Hasta que Dios, compadecido de ella y de sus moradores, abrió paso a las aguas
destructoras por cauces, calles y puentes, y las forzó a salir fuera de las murallas. Al día
siguiente, amainadas las asesinas, se contaron los daños incontables. La avenida
sobrepasó los tejados de las casas de la ribera. Miles de familias habían perdido padres,
hijos, hogares y parientes. La riada y la lluvia habían inundado y destruido cuanto se
interponía en su camino, y anegado la Gran Mezquita, las calles del comercio, la alcaicería,
los zocos de los herreros, de los silleros, de los joyeros, de los alcorqueros. El río había
asolado almunias, alquerías y almazaras.
Todo se había perdido. Todo era desolación y escombros. La ciudad aparecía
engullida y hecha trizas por la catástrofe; el luto se había instalado como un sultán siniestro
sobre ella. En los aires ya límpidos se cernían, formando negras coronas, las aves
carroñeras.
Yo, sin embargo, guardo de aquel día un recuerdo muy especial.
Cegado por las cortinas de agua, después de haber tratado de localizar a mi tío y a
mis hermanastros, separado a empellones de Yusuf, desperdigada toda la familia real como
un terrón de azúcar que se deslíe en un vaso de líquido, corrí sin saber hacia dónde, y, en
lugar de introducirme como hicieron los otros en el recinto de la Alhambra a través de la
Puerta de los Pozos, me forzaron a descender camino de la Explanada, y, presionado por la
gente que chocaba entre sí, fui conducido hacia el barrio de los mauritanos, o quizá hacia el
de los antequeranos.
Avanzaba sin poner los pies en el suelo, y, en un momento en que se descongestionó
algo la multitud, me vi extraviado por unas callejuelas tortuosas que nunca había recorrido
antes. Escuchaba los alaridos del pueblo que, desdichado y anónimo, tropezaba conmigo
sin hacerme caso, y, al volverme para tratar de orientarme por las torres de la Alhambra,
que desde aquel lugar no divisaba, choqué contra alguien que me pareció una muchacha
muy joven.
El cielo estaba de color alquitrán, y era como de noche. Vi su cara a la luz de un
relámpago, o vi sus ojos sólo. El trueno que siguió fue tan aterrador que la muchacha se
lanzó a mis brazos. Yo la apreté contra mí porque era el primer ser humano no hostil, el
primer ser individualizado que sentía desde que comenzó el diluvio. Permanecimos unos
instantes —los interminables que duró el trueno— abrazados. El agua, que nos llegaba
hasta las rodillas, nos empujaba calle abajo. Ella tiró de mí. Me hizo entrar en una casa unos
pasos más allá, en la misma dirección de la corriente. Yo, descalzo, deduje que atravesaba
un zaguán terrizo, un patio oscuro hacia la izquierda y el arranque de una escalera muy pina
y muy estrecha, por la que subimos. Llegamos a un mirador, o a un palomar.

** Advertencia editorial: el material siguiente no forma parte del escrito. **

(* ===== verification/ChildRuns.v ===== *)
(** [session_runtime/child_runs.py]: a session's sub-agents, folded from the output log into
    one entry per child, parents before their children.  An entry is the dict the code
    keeps, private keys and all.  What an engine says of its own facts comes through the
    interface [Engines]. *)

From stdpp Require Import sorting relations.
From S2P Require Import Prelude PyVal JsonText Reader ChildFacts Emissions MessageBlocks.

Open Scope string_scope.

Module ChildRuns.
Import ChildFacts Emissions MessageBlocks.

(** ** Engines *)

(** The adapter methods child runs are read through; the optional ones are the protocols an
    adapter may implement. *)
Record adapter := Adapter {
  ad_content : list val -> res (list val);
  ad_is_active : dict -> res bool;
  ad_reopens : dict -> bool;
  ad_stored_runs : option (list dict -> res (list emission));
  ad_stored_transcript : option (string -> bool -> dict -> list dict -> res (list emission));
  ad_stored_results : option (string -> list dict -> list dict -> res (list dict))
}.

(** [_REGISTRY]. *)
Class Engines := engine_adapter : string -> option adapter.

(** [get_engine_adapter]. *)
Definition get_engine_adapter `{Engines} (engine_kind : string) : res adapter :=
  match engine_adapter engine_kind with Some a => Ok a | None => Raise KeyError end.

(** The base adapter's [canonical_child_message_content] and [child_run_fact_reopens]. *)
Definition base_content (content : list val) : res (list val) := Ok content.
Definition base_reopens (data : dict) : bool := true.

(** Claude Code's [child_run_fact_reopens]. *)
Definition claude_reopens (data : dict) : bool :=
  let engine_event := clean_of "engineEvent" data in
  if engine_event =s "task_progress" then false
  else if engine_event =s "task_updated" then negb (Py.is_empty (clean_of "engineStatus" data))
  else true.

(** The DeepSeek harness's [child_run_is_active]. *)
Definition deepseek_is_active (child_run : dict) : res bool :=
  if Py.is_true (Py.get "closed" child_run) then Ok false
  else
    match Py.get "engine_status" child_run with
    | VStr activity =>
        if Py.in_strs activity ["running"; "inactive"] then Ok (activity =s "running")
        else Raise ChildRunProjectionError
    | VList _ | VDict _ => Raise TypeError
    | _ => Raise ChildRunProjectionError
    end.

(** ** One child's entry *)

(** [_new_entry]. *)
Definition new_entry (child_run_id engine_kind engine_ref : string) (order : Z) : dict :=
  [("child_run_id", VStr child_run_id); ("engine_kind", VStr engine_kind); ("depth", VInt 1);
   ("closed", VBool false); ("operations", VList []); ("tool_call_ids", VList []); ("messages", VList []);
   ("_engine_ref", VStr engine_ref); ("_message_indexes", VDict []); ("_first_seen", VInt order)].

(** [str(entry.get(key) or "")]. *)
Definition word_of (key : string) (entry : dict) : string := Py.str_or_empty (Py.get key entry).

(** [_apply_parent]. *)
Definition apply_parent (entry : dict) (parent_child_run_id : string) : res dict :=
  if Py.is_empty parent_child_run_id then Ok entry
  else
    _ ← refuse (parent_child_run_id =s Py.str (Py.get "child_run_id" entry));
    let existing := word_of "parent_child_run_id" entry in
    _ ← refuse (negb (Py.is_empty existing) && negb (existing =s parent_child_run_id));
    Ok (Py.set "parent_child_run_id" (VStr parent_child_run_id) entry).

Definition list_of (v : val) : list val := match v with VList l => l | _ => [] end.

(** [entry["tool_call_ids"].append(..)] unless it is there. *)
Definition note_tool_call (data entry : dict) : dict :=
  match Py.get "toolCallId" data with
  | VStr ((String _ _) as id) =>
      let ids := list_of (Py.get "tool_call_ids" entry) in
      if existsb (Py.eqb (VStr id)) ids then entry
      else Py.set "tool_call_ids" (VList (ids ++ [VStr id])) entry
  | _ => entry
  end.

Definition note_control (data entry : dict) : res dict :=
  let control_ref := clean_of "controlRef" data in
  if Py.is_empty control_ref then Ok entry
  else
    let existing := word_of "_control_ref" entry in
    _ ← refuse (negb (Py.is_empty existing) && negb (existing =s control_ref));
    Ok (Py.set "_control_ref" (VStr control_ref) entry).

Definition SHOWN_WORDS : list (string * string) :=
  [("description", "description"); ("taskType", "task_type"); ("lastToolName", "last_tool_name");
   ("summary", "summary"); ("model", "model")].

Definition note_word (data entry : dict) (names : string * string) : dict :=
  match Py.get (fst names) data with
  | VStr s => if Py.is_empty (Py.strip s) then entry else Py.set (snd names) (VStr (Py.strip s)) entry
  | _ => entry
  end.

Definition note_usage (data entry : dict) : dict :=
  match Py.get "usage" data with
  | VDict usage =>
      let before := match Py.get "usage" entry with VDict u => u | _ => [] end in
      Py.set "usage" (VDict (Py.update before usage)) entry
  | _ => entry
  end.

(** [if source in data: entry[target] = str(data[source])]. *)
Definition copy_word (data entry : dict) (names : string * string) : dict :=
  match Py.lookup (fst names) data with
  | Some v => Py.set (snd names) (VStr (Py.str v)) entry
  | None => entry
  end.

(** [dict(data["nativeState"])]. *)
Definition note_native_state (data entry : dict) : res dict :=
  match Py.lookup "nativeState" data with
  | None => Ok entry
  | Some (VDict d) => Ok (Py.set "_native_state" (VDict d) entry)
  | Some _ => Raise TypeError
  end.

Definition closed (entry : dict) : bool := Py.truthy (Py.get "closed" entry).

(** The rest of [_apply_lifecycle], once the fact counts. *)
Definition take_lifecycle (event : string) (data entry : dict) : res dict :=
  e1 ← apply_parent entry (word_of "parentChildRunId" data);
  e2 ← note_control data (note_tool_call data e1);
  let e3 := note_usage data (fold_left (note_word data) SHOWN_WORDS e2) in
  let e4 := if event =s "opened" then Py.pop "engine_reason" (Py.pop "engine_status" e3) else e3 in
  let e5 := if closed e4 && negb (event =s "closed") then Py.set "closed" (VBool false) e4 else e4 in
  let e6 := copy_word data e5 ("engineEvent", "engine_event") in
  e7 ← note_native_state data e6;
  let e8 := fold_left (copy_word data) [("engineStatus", "engine_status"); ("engineReason", "engine_reason")] e7 in
  let e9 := Py.set "operations" (VList (list_of (Py.get "operations" data))) e8 in
  Ok (if event =s "closed" then Py.set "closed" (VBool true) e9 else e9).

(** [_apply_lifecycle]. *)
Definition apply_lifecycle `{Engines} (entry data : dict) : res dict :=
  let event := Py.str (Py.get "event" data) in
  ignored ← (if closed entry && negb (event =s "closed")
             then a ← get_engine_adapter (Py.str (Py.get "engine_kind" entry)); Ok (negb (ad_reopens a data))
             else Ok false);
  if ignored : bool then Ok entry else take_lifecycle event data entry.

(** The blocks of a new message: dicts, copied. *)
Definition dict_blocks (content : val) : list val :=
  List.filter (fun b => Py.is_dict b) (list_of content).

Definition message_key (data : dict) (block_id : string) : string :=
  let message_ref := clean_of "messageId" data in
  if Py.is_empty message_ref
  then "block:" ++ block_id ++ ":" ++ Json.compact (Json.sort_keys (VDict data))
  else "message:" ++ message_ref.

Definition message_indexes (entry : dict) : dict :=
  match Py.get "_message_indexes" entry with VDict d => d | _ => [] end.

(** One message with a further fragment. *)
Definition extend_message (role : string) (content existing : val) : res val :=
  match existing with
  | VDict m =>
      _ ← refuse (negb (Py.eqb (Py.get "role" m) (VStr role)));
      Ok (VDict (Py.set "content" (VList (map VDict (merge_projected_message_blocks (Py.get "content" m) content))) m))
  | _ => Raise TypeError
  end.
Lemma tree_order_works :
  exists st, tree_order entries = Ok (wk_ordered st) /\ walked st /\
    forall e, e ∈ map snd entries -> id_of e ∈ wk_visited st.
Proof.
  destruct (visit_all _ (Walk [] []) (roots_of entries) 1 [] (visit_works _) enough_start walked_start) as (st & Hf & Hw & Hg & Hr).
  { apply Forall_forall. intros e He. unfold roots_of in He. rewrite merge_sort_Permutation in He.
    apply list_elem_of_In, List.filter_In in He as [He Hroot]. split; [by apply list_elem_of_In|]. split; [constructor|].
    unfold may_stand. by rewrite Hroot. }
  assert (Hall : forall e, e ∈ map snd entries -> id_of e ∈ wk_visited st) by (intros e He; by apply all_met).
  exists st. split; [|done]. unfold tree_order. rewrite Hf. cbn [mbind res_bind].
  assert (Hrest : forall l, l ⊆ map snd entries ->
    foldM (fun st entry => if Py.in_strs (id_of entry) (wk_visited st) then Ok st
                           else visit (S (length entries)) entries st entry 1 []) st l = Ok st).
  { intros l. induction l as [|e l IH]; intros Hl; [done|]. cbn [foldM].
    rewrite (proj2 (in_strs_true _ _)) by (apply Hall, Hl; left). apply IH. intros x Hx. apply Hl. by right. }
  rewrite Hrest; [done|]. intros x Hx. by rewrite merge_sort_Permutation in Hx.
Qed.
End Acyclic.

(** ** A walk that succeeds met no cycle *)

(** The order children are finished in: a child before its parent. *)
Record finished (st : walk_state) (ancestors fin : list string) : Prop := {
  fi_visited : forall v, v ∈ wk_visited st <-> v ∈ fin \/ v ∈ ancestors;
  fi_apart : forall v, v ∈ fin -> v ∉ ancestors;
  fi_below : forall i v, fin !! i = Some v -> forall c, c ∈ children_of entries v ->
    exists j, (j < i)%nat /\ fin !! j = Some (id_of c)
}.
Lemma take_lifecycle_grows event data e e' : take_lifecycle event data e = Ok e' -> entry_grows e e'.
Proof.
  unfold take_lifecycle. intros H. apply bind_ok in H as (e1 & H1%apply_parent_grows & H).
  apply bind_ok in H as (e2 & H2%note_control_grows & H). set (e3 := note_usage _ _) in H.
  set (e4 := if event =s "opened" then _ else _) in H. set (e5 := if closed e4 && _ then _ else _) in H.
  set (e6 := copy_word _ _ _) in H. apply bind_ok in H as (e7 & H7%note_native_state_grows & <-%Ok_inj).
  eapply entry_grows_trans; [exact H1|]. eapply entry_grows_trans; [apply note_tool_call_grows|].
  eapply entry_grows_trans; [exact H2|]. eapply entry_grows_trans; [apply note_words_grow|].
  eapply entry_grows_trans; [apply (note_usage_grows data)|]. fold e3.
  assert (H4 : entry_grows e3 e4).
  { unfold e4. destruct (event =s "opened"); [|apply entry_grows_refl].
    eapply entry_grows_trans; apply grows_pop; elsewhere. }
  eapply entry_grows_trans; [exact H4|].
  assert (H5 : entry_grows e4 e5) by (unfold e5; destruct (_ && _); [apply grows_set; elsewhere|apply entry_grows_refl]).
  eapply entry_grows_trans; [exact H5|]. eapply entry_grows_trans; [apply (copy_word_grows data e5 "engineEvent" "engine_event"); elsewhere|].
  eapply entry_grows_trans; [exact H7|]. cbn [fold_left].
  eapply entry_grows_trans; [apply (copy_word_grows data e7 "engineStatus" "engine_status"); elsewhere|].
  eapply entry_grows_trans; [apply (copy_word_grows data _ "engineReason" "engine_reason"); elsewhere|].
  eapply entry_grows_trans; [apply (grows_set "operations"); elsewhere|].
  destruct (event =s "closed"); [apply grows_set; elsewhere|apply entry_grows_refl].
Qed.

Lemma extend_message_same role content m m' : extend_message role content m = Ok m' -> same_message m m'.
Proof.
  unfold extend_message. destruct m as [| | | | | |d]; try done. intros H. apply bind_ok in H as (u & _ & <-%Ok_inj).
  right. exists d. eexists. split_and!; [done..|apply same_but_set].
Qed.

Lemma set_messages_grows e ms :
  (forall i m, list_of (Py.get "messages" e) !! i = Some m -> exists m', ms !! i = Some m' /\ same_message m m') ->
  entry_grows e (Py.set "messages" (VList ms) e).
Proof.
  intros Hm. split.
  - apply fixed_set. not_a_field.
  - intros _. unfold parent_id, word_of. by rewrite get_set_ne.
  - intros _. unfold word_of. by rewrite get_set_ne.
  - by rewrite get_set_ne.
  - rewrite get_set_eq. exact Hm.
Qed.

Lemma apply_message_grows e data b pid e' : apply_message e data b pid = Ok e' -> entry_grows e e'.
Proof.
  unfold apply_message. intros H. apply bind_ok in H as (e1 & H1%apply_parent_grows & H).
  apply bind_ok in H as (u & _ & H). eapply entry_grows_trans; [exact H1|].
  assert (Hnew : forall m idx, entry_grows e1
    (Py.set "messages" (VList (list_of (Py.get "messages" e1) ++ [m])) (Py.set "_message_indexes" idx e1))).
  { intros m idx. eapply entry_grows_trans; [apply (grows_set "_message_indexes"); elsewhere|].
    apply set_messages_grows. rewrite get_set_ne by done. intros i m0 Hi. exists m0.
    split; [by apply lookup_app_l_Some|by left]. }
  destruct (Py.get (message_key data b) (message_indexes e1)); try (injection H as <-; apply Hnew).
  destruct (list_of (Py.get "messages" e1) !! Z.to_nat z) as [m|] eqn:Em; [|done].
  apply bind_ok in H as (m' & Hm%extend_message_same & <-%Ok_inj). apply set_messages_grows. intros i m0 Hi.
  destruct (decide (i = Z.to_nat z)) as [->|Hne].
  - rewrite Em in Hi. injection Hi as <-. exists m'. split; [|done]. apply list_lookup_insert_eq. by eapply lookup_lt_Some.
  - exists m0. split; [by rewrite list_lookup_insert_ne|by left].
Qed.

Section Facts.
Context `{Engines}.
Variable session_id : string.

Lemma apply_lifecycle_grows data e e' : apply_lifecycle e data = Ok e' -> entry_grows e e'.
Proof.
  unfold apply_lifecycle. intros H0. apply bind_ok in H0 as ([] & _ & H0); [injection H0 as <-; apply entry_grows_refl|].
  by eapply take_lifecycle_grows.
Qed.

Lemma apply_fact_grows wm kind b data e e' : apply_fact session_id wm kind b data e = Ok e' -> entry_grows e e'.
Proof.
  unfold apply_fact. destruct (Py.eqb _ _); [apply apply_lifecycle_grows|]. destruct wm; [|apply apply_parent_grows].
  intros H0. apply bind_ok in H0 as (pid & _ & H0). by eapply apply_message_grows.
Qed.
End Facts.

(** ** The entries *)

Lemma assoc_put id e l k :
  Reader.assoc k (put_entry id e l) = if k =s id then Some e else Reader.assoc k l.
Proof.
  induction l as [|[k' e'] l IH]; cbn; [by destruct (k =s id)|]. destruct (k' =s id) eqn:E; bool_prop.
  - subst k'. cbn. by destruct (k =s id).
  - cbn. rewrite IH. destruct (k =s k') eqn:Ek; [|done]. bool_prop. subst k'. by rewrite (proj2 (String.eqb_neq k id)).
Qed.

Lemma keys_put id e l k : k ∈ map fst (put_entry id e l) <-> k = id \/ k ∈ map fst l.
Proof.
  induction l as [|[k' e'] l IH]; cbn; [set_solver|]. destruct (k' =s id) eqn:E; cbn; bool_prop.
  - subst. rewrite !elem_of_cons. tauto.
  - rewrite !elem_of_cons, IH. tauto.
Qed.
Lemma fold_accounted : accounted (World (w_now w) l (w_creates w) (w_made w) (w_boxes w) rest).
Proof.
  pose proof Hac as Hac0. destruct Hac0. split; cbn; try done.
  - apply Forall_forall. intros r [Hr _]%Hres. rewrite Forall_forall in ac_reservations0. by apply ac_reservations0.
  - by eapply sublist_NoDup, fmap_sublist, Hsub.
  - apply Forall_forall. intros x Hx. destruct (new_row x Hx) as (b & Hb & ->). destruct (Hbs b Hb) as (? & ? & ?).
    split_and!; try done. apply owns_row.
  - apply Hinv.
  - right. by eexists.
  - intros c Hc Ha. destruct (ac_creates0 c Hc Ha) as (r & Hr & Hst & Hat). exists r. split; [|done].
    pose proof (stands_none _ _ _ Hst) as Hcr. apply (stays r ""); [done| |by left]. unfold unsettled. rewrite settled_creating by done.
    apply Z.ltb_ge. rewrite Hat. destruct (ac_sweeps0 s Hs) as [Ht _]. unfold alive in Ha. bool_prop. cbn in Ha. lia.
  - intros b Hb. destruct (decide (b ∈ bs)) as [Hin|Hnin].
    + left. apply Hinv. exists (listed_as b). split; [by apply list_elem_of_fmap_2|done].
    + right. destruct (still_stands b Hb Hnin) as (_ & r & _ & Hr). by exists r.
  - intros b x Hb Hx E. destruct (new_row x Hx) as (b' & Hb' & ->). cbn in E. f_equal. f_equal.
    destruct (decide (b ∈ bs)) as [Hin|Hnin]; [by eapply (NoDup_map_inj bx_id bs)|].
    destruct (still_stands b Hb Hnin) as [Hni _]. destruct Hni. rewrite <-E. by apply list_elem_of_fmap_2.
  - intros s' Hs'%Hrest. destruct (ac_sweeps0 s' Hs') as [Ht Hl]. split; [done|]. intros owed' boxes' Hi.
    destruct (Hl owed' boxes' Hi) as (bs' & -> & Hn' & Hbs' & Hcov'). exists bs'. split_and!; try done. intros b Hb.
    destruct (Hcov' b Hb) as [?|[Hni Hor]]; [by left|right]. split; [done|].
    destruct (decide (bx_id b ∈ owed')) as [?|Hno]; [by left|right]. destruct (decide (b ∈ bs)) as [Hin|Hnin].
    { left. apply passes. eapply (ac_order0 s' s); [done..|by cbn; rewrite listed_ids|]. cbn. rewrite listed_ids.
      by apply list_elem_of_fmap_2. }
    destruct Hor as [?|[(t & Et & Hle)|(r & [Hr Hst] & Hu)]]; [done|..].
    + left. apply passes. destruct (decide (sw_taken_at s' <= sw_taken_at s)%Z); [done|]. destruct Hnew. exists t. split; [done|lia].
    + right. destruct (still_stands b Hb Hnin) as (_ & r2 & [Hr2 Hst2] & Hnow). exists r. split; [|done].
      assert (r = r2) as ->; [|done]. eapply (NoDup_map_inj rv_key); [exact ac_reserved_once0|done..|].
      destruct Hst as (-> & _), Hst2 as (-> & _). done.
  - intros x1 x2 i1 i2 b ?%Hrest ?%Hrest. by apply ac_order0.
Qed.
End Fold.
Lemma bind_noted tool agent i u i' : bind tool agent i = (Ok u, i') -> id_agent_by_tool i' !! tool = Some agent.
Proof.
  unfold bind, refuse_if. intros (u1 & i1 & H1 & H)%act_bind_ok. apply refuse_call_ok in H1 as [_ ->].
  apply act_bind_ok in H as (i2 & i3 & [= <- <-] & H). apply act_bind_ok in H as (u2 & i4 & H2 & H).
  apply refuse_call_ok in H2 as [_ ->]. apply act_bind_ok in H as (u3 & i5 & [= <- <-] & H).
  set (i5 := note_agent tool agent i) in *. assert (Hn : id_agent_by_tool i5 !! tool = Some agent) by apply lookup_insert_eq.
  cbv zeta in H. destruct (Py.is_empty _); [by injection H as _ <-|].
  unfold bind_parent in H. apply act_bind_ok in H as (i6 & i7 & [= <- <-] & H).
  apply act_bind_ok in H as (u4 & i8 & H4 & H). apply refuse_call_ok in H4 as [_ ->]. injection H as _ <-. exact Hn.
Qed.

(** What a reference is: nothing at the root, else the message's own word or the table's. *)
Definition at_root (raw : dict) : bool :=
  Py.is_empty (claude_child_context_id raw) &&
  negb (Py.is_true (Py.get "isSidechain" raw) && negb (Py.is_empty (clean_of "agentId" raw))).
(* ===== verification/ClaudeStream.v ===== *)
(** The Claude half of [engine/frame_translator.py], with [engine/input_ids.py] and
    [system_events.py]: one message of Claude's SDK becomes the parts a page shows.  The
    translator remembers which content blocks are open, what it showed that no complete
    message confirmed yet, and whether the response showed any text. *)

From S2P Require Import Prelude Effects PyVal JsonText Uuid Reader Emissions ChildFacts ClaudeChildren FileChanges.

Open Scope string_scope.

Module ClaudeStream.
Import ChildFacts Emissions ClaudeChildren.

(** The statuses the vendor's SDK calls terminal. *)
Class ClaudeSdk := TERMINAL_TASK_STATUSES : list string.

Definition CLAUDE_SDK_TASK_MESSAGE_TYPES : list string :=
  ["TaskStartedMessage"; "TaskProgressMessage"; "TaskUpdatedMessage"; "TaskNotificationMessage"].
Definition CLAUDE_SDK_MESSAGE_TYPES : list string :=
  ["AssistantMessage"; "UserMessage"; "SystemMessage"; "HookEventMessage"; "StreamEvent"; "ResultMessage";
   "ConversationResetMessage"] ++ CLAUDE_SDK_TASK_MESSAGE_TYPES.

Definition CLAUDE_RESULT_SUCCESS_SUBTYPE := "success".
Definition BLOCK_INDEX_FIELD := "__engine_block_index".
Definition NATIVE_MESSAGE_ID_FIELD := "__claude_stream_message_id".

(** ** The translator's state *)

(** One open content block. *)
Record lane := Lane { la_kind : string; la_id : string; la_tool_call_id : string }.

(** [ClaudeStreamCursor], but for the identities it shares with the client. *)
Record cursor := Cursor {
  cu_blocks : gmap Z lane;
  cu_streamed_text : bool;
  cu_stream_message_id : string;
  cu_emitted_text : bool;
  cu_confirmed_text : bool;
  cu_partial_part_ids : list string;
  cu_retracted_part_ids : list string;
  cu_retry : option dict;
  cu_started_tool_ids : list string
}.

(** [reset]. *)
Definition new_cursor : cursor := Cursor ∅ false "" false false [] [] None [].

Definition with_blocks (b : gmap Z lane) (c : cursor) : cursor :=
  Cursor b (cu_streamed_text c) (cu_stream_message_id c) (cu_emitted_text c) (cu_confirmed_text c)
    (cu_partial_part_ids c) (cu_retracted_part_ids c) (cu_retry c) (cu_started_tool_ids c).
Definition with_streamed (b : bool) (c : cursor) : cursor :=
  Cursor (cu_blocks c) b (cu_stream_message_id c) (cu_emitted_text c) (cu_confirmed_text c)
    (cu_partial_part_ids c) (cu_retracted_part_ids c) (cu_retry c) (cu_started_tool_ids c).
Definition with_message_id (s : string) (c : cursor) : cursor :=
  Cursor (cu_blocks c) (cu_streamed_text c) s (cu_emitted_text c) (cu_confirmed_text c)
    (cu_partial_part_ids c) (cu_retracted_part_ids c) (cu_retry c) (cu_started_tool_ids c).
Definition with_emitted (b : bool) (c : cursor) : cursor :=
  Cursor (cu_blocks c) (cu_streamed_text c) (cu_stream_message_id c) b (cu_confirmed_text c)
    (cu_partial_part_ids c) (cu_retracted_part_ids c) (cu_retry c) (cu_started_tool_ids c).
Definition with_retry (r : option dict) (c : cursor) : cursor :=
  Cursor (cu_blocks c) (cu_streamed_text c) (cu_stream_message_id c) (cu_emitted_text c) (cu_confirmed_text c)
    (cu_partial_part_ids c) (cu_retracted_part_ids c) r (cu_started_tool_ids c).
Definition note_tool (id : string) (c : cursor) : cursor :=
  Cursor (cu_blocks c) (cu_streamed_text c) (cu_stream_message_id c) (cu_emitted_text c) (cu_confirmed_text c)
    (cu_partial_part_ids c) (cu_retracted_part_ids c) (cu_retry c) (add_new (cu_started_tool_ids c) id).
Definition note_partial (id : string) (c : cursor) : cursor :=
  Cursor (cu_blocks c) (cu_streamed_text c) (cu_stream_message_id c) (cu_emitted_text c) (cu_confirmed_text c)
    (add_new (cu_partial_part_ids c) id) (cu_retracted_part_ids c) (cu_retry c) (cu_started_tool_ids c).
Lemma content_kind l : content_lane l = true -> la_kind l = "text" \/ la_kind l = "thinking".
Proof. unfold content_lane. intros [H|H]%orb_true_iff; bool_prop; auto. Qed.

Lemma shown_less c c' open open' :
  shown c open -> (forall i l, content_lane l = true -> cu_blocks c' !! i = Some l -> cu_blocks c !! i = Some l) ->
  (forall p, p ∈ open -> p ∈ open') -> shown c' open'.
Proof. intros [H1 H2] Hb Ho. split; intros i l Hl Hc; [by eapply H1; [apply Hb|]|]. by eapply Ho, H2; [apply Hb|]. Qed.

Lemma shown_none c open : cu_blocks c = ∅ -> shown c open.
Proof. intros E. split; intros i l; by rewrite E, lookup_empty. Qed.

Lemma shown_idle c open : idle c = true -> shown c open.
Proof.
  unfold idle. intros H. assert (Hn : forall i l, cu_blocks c !! i = Some l -> content_lane l = true -> False).
  { intros i l Hl Hc. rewrite forallb_forall in H. specialize (H (i, l)). cbn in H. rewrite Hc in H.
    discriminate H. apply list_elem_of_In. by apply elem_of_map_to_list. }
  split; intros i l Hl Hc; by destruct (Hn i l).
Qed.

(** A frame that moves no part leaves the open ones open. *)
Lemma follow_neutral open f : neutral f = true -> follow open f = Some open.
Proof.
  unfold neutral, follow. intros [_ H]%andb_true_iff. apply negb_true_iff in H.
  cbn [Py.in_strs existsb PART_TYPES] in H. cbn [Reader.assoc PART_MOVES].
  repeat match type of H with (?b || _) = false => apply orb_false_iff in H as [-> H] end. done.
Qed.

No se veía: la falta de luz y las aguas torrenciales lo impedían. La mujer se dejó caer
al suelo, y yo, tanto por agotamiento cuanto por no estar de pie en la tiniebla, también. Casi
caí sobre ella. Olía a especias y despedía calor. Imaginé que de sus ropas brotaba un vapor
tenue. Se oyó un aleteo de palomas azoradas. Yo pensé: ‘Todos somos palomas azoradas’.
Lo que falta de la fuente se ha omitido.